Exercise objective
Transcribe word for word the lines spanning the line with "weak_step cap (WRun p (CLoaded t) m) None" through the end of the records.

Data records

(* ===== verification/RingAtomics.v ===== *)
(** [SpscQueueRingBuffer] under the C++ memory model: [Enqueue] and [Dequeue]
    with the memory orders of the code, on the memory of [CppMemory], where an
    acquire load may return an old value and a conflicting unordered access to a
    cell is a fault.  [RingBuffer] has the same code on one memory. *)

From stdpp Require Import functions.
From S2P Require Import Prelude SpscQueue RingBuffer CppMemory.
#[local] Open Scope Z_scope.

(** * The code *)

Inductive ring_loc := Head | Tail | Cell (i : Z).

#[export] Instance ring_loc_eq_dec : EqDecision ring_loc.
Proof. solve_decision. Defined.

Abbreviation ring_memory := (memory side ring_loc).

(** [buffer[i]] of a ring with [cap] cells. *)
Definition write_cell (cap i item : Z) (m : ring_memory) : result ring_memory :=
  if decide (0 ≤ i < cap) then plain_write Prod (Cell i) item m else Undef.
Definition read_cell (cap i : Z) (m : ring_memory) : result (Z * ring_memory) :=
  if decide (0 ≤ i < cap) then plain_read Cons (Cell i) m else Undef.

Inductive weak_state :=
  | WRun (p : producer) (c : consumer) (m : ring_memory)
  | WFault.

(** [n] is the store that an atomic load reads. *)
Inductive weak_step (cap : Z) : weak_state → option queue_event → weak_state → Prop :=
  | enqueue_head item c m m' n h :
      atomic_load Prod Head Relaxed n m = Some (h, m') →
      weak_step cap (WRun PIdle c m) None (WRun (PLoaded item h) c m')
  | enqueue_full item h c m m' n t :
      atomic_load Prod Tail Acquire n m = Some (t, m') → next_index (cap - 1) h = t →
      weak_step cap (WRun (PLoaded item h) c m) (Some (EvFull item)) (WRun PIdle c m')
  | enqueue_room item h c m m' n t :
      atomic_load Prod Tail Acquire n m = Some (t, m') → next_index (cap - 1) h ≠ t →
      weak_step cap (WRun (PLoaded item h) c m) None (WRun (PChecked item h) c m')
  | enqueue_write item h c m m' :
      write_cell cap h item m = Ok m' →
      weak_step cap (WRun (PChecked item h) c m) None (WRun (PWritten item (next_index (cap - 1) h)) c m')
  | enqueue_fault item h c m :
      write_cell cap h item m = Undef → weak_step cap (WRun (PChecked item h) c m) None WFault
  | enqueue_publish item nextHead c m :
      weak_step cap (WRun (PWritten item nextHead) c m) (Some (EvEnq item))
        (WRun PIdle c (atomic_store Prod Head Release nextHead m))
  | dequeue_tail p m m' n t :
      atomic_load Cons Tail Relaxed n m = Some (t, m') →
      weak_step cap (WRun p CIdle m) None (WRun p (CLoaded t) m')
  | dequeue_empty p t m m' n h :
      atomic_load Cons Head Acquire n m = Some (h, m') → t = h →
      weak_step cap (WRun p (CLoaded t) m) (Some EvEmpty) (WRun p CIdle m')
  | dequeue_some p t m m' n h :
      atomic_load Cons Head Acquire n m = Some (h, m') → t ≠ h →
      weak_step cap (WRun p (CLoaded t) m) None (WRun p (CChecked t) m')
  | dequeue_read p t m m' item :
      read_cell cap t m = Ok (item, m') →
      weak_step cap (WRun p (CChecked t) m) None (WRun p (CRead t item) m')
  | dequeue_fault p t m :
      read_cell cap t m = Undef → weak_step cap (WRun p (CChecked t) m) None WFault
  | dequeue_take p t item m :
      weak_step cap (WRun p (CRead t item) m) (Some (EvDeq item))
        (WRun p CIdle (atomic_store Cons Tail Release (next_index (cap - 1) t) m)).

Result of this task
      weak_step cap (WRun p (CLoaded t) m) None (WRun p (CChecked t) m')
  | dequeue_read p t m m' item :
      read_cell cap t m = Ok (item, m') →
      weak_step cap (WRun p (CChecked t) m) None (WRun p (CRead t item) m')
  | dequeue_fault p t m :
      read_cell cap t m = Undef → weak_step cap (WRun p (CChecked t) m) None WFault
  | dequeue_take p t item m :
      weak_step cap (WRun p (CRead t item) m) (Some (EvDeq item))
        (WRun p CIdle (atomic_store Cons Tail Release (next_index (cap - 1) t) m)).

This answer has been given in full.